RegApp is an open-source federated identity management system and authentication and authorization infrastructure (AAI) developed mainly at at KIT. Through the currently installed solution, more than 38,000 registered users from different research institutions, including the Helmholtz Association and universities are enabled to login to services (incl. HPC systems), secured by a Two Factor Authorisation (2FA). This highly customizable solution is available “as a service” and can also be deployed on premises.

Project Leader: Ulrich Weiß, NHR@KIT
Project Partners:

KIT: U. Weiß, M. Simon, M. Bonn
RWTH Aachen: T. Cramer, C. Terboven,
A. Gündogan, T. Kurth
UPB: R. Schade, J. Simon, M. Wilkowsky
GWDG: R. Krimmel, S. Krull, S.-L. Wong

Participating
NHR Centers:

NHR@KIT
NHR4CES@RWTH
PS2
GWDG
Software/Library Reg-App (Open Source)

Figure: RegApp architecture in the context of identity providers (IdP), service providers (SP,) authentication and authorization infrastructures (AAI) and, in the future, communities or project groups.

Project description

The RegApp is an open-source federated identity management system and authentication and authorization infrastructure (AAI) developed mainly at Scientific Computing Center (SCC) at KIT. Through the currently installed solution, more than 38,000 registered users from different research institutions, including the Helmholtz Association and universities are enabled to login to our services, secured by a Two Factor Authorization (2FA). The users are able to use the account provided by their home institution.
To support organizations, universities, or other institutions for which the operation and maintenance of a RegApp installation is neither economically nor technically manageable, a software-as-a-service operating model is an option.
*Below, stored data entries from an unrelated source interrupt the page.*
(** * A shallow embedding of [qa-agent.py] (Help_website_QnA_bot)

    The program crawls a help website from a seed URL, extracts a text
    chunk per page and asks a language model questions over the chunks.
    This file embeds the crawler ([DocumentProcessor]) and the question
    answering front end ([QAAgent]) and proves what the specification
    claims about them.

    Collaborators are modelled as follows.
    - [urllib.parse.urlsplit]/[urlparse]/[urljoin]: executable models of
      the CPython 3.12 functions, restricted to what the program uses.
    - [requests.get]: a web, i.e. a function from URL to either a raised
      exception or a response (status code and the document tree that
      [BeautifulSoup(response.text, 'html.parser')] builds).
    - BeautifulSoup: an HTML tree with the operations the program calls
      ([select], [decompose], [select_one], [title], [string],
      [stripped_strings], [find_all]).
    - The Anthropic client: a function from prompt to either an exception
      or the text of the first content block.
    - The module logger: a list of log lines threaded through the state. *)

From Stdlib Require Import String Ascii List Bool Arith Lia DecimalString.
Import ListNotations.
Open Scope list_scope.
Open Scope string_scope.

(** ** Python values *)

(** Exceptions the program can observe. *)
Inductive exn :=
| ValueError (msg : string)
| HTTPError (status : nat)
| RequestException (msg : string)
| APIError (msg : string).

(** [str(e)] *)
Definition str_exn (e : exn) : string :=
  match e with
  | ValueError m => m
  | HTTPError _ => "HTTP error"
  | RequestException m => m
  | APIError m => m
  end.

(** A computation that returns a value or raises. *)
Inductive result (A : Type) :=
| Ok (a : A)
| Err (e : exn).
Arguments Ok {A} a.
Arguments Err {A} e.

(** ** String helpers (Python [str] methods on ASCII strings) *)

Definition char_in (c : ascii) (cs : string) : bool :=
  existsb (Ascii.eqb c) (list_ascii_of_string cs).

(** [sub in s] *)
Fixpoint contains (sub s : string) : bool :=
  String.prefix sub s ||
  match s with
  | EmptyString => false
  | String _ s' => contains sub s'
  end.

(** [s.split(c, 1)] when [c in s]: the parts before and after the first [c]. *)
Fixpoint split_first (c : ascii) (s : string) : option (string * string) :=
  match s with
  | EmptyString => None
  | String d s' =>
      if Ascii.eqb c d then Some (EmptyString, s')
      else match split_first c s' with
           | Some (a, b) => Some (String d a, b)
           | None => None
           end
  end.

(** Longest prefix with no character satisfying [p], and the rest. *)
Fixpoint span_until (p : ascii -> bool) (s : string) : string * string :=
  match s with
  | EmptyString => (EmptyString, EmptyString)
  | String d s' =>
      if p d then (EmptyString, s)
      else let (a, b) := span_until p s' in (String d a, b)
  end.

Fixpoint filter_string (p : ascii -> bool) (s : string) : string :=
  match s with
  | EmptyString => EmptyString
  | String d s' => if p d then String d (filter_string p s') else filter_string p s'
  end.

Fixpoint lstrip_by (p : ascii -> bool) (s : string) : string :=
  match s with
  | EmptyString => EmptyString
  | String d s' => if p d then lstrip_by p s' else s
  end.

Fixpoint string_rev (s : string) : string :=
  match s with
  | EmptyString => EmptyString
  | String d s' => string_rev s' ++ String d EmptyString
  end.

Definition rstrip_by (p : ascii -> bool) (s : string) : string :=
  string_rev (lstrip_by p (string_rev s)).

Definition is_ascii_alpha (c : ascii) : bool :=
  let n := nat_of_ascii c in
  (((65 <=? n) && (n <=? 90)) || ((97 <=? n) && (n <=? 122)))%nat.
Here, the RegApp would be operated as a privacy-compliant cloud service for external organizations, their identity providers, and their (HPC) applications at KIT. In addition, the desire for local installations and operation arose in the first project meetings. For this purpose, the RegApp installation can be deployed as a docker container and operated in a decentralized manner. This is particularly helpful and simple for initial test instances.
With RegApp AAI software, secure access to HPC resources can be ensured without patching existing access mechanisms or changing source code. Through appropriate configurations, SSH accesses can be provided with 2FA and also grant SSH-key based access.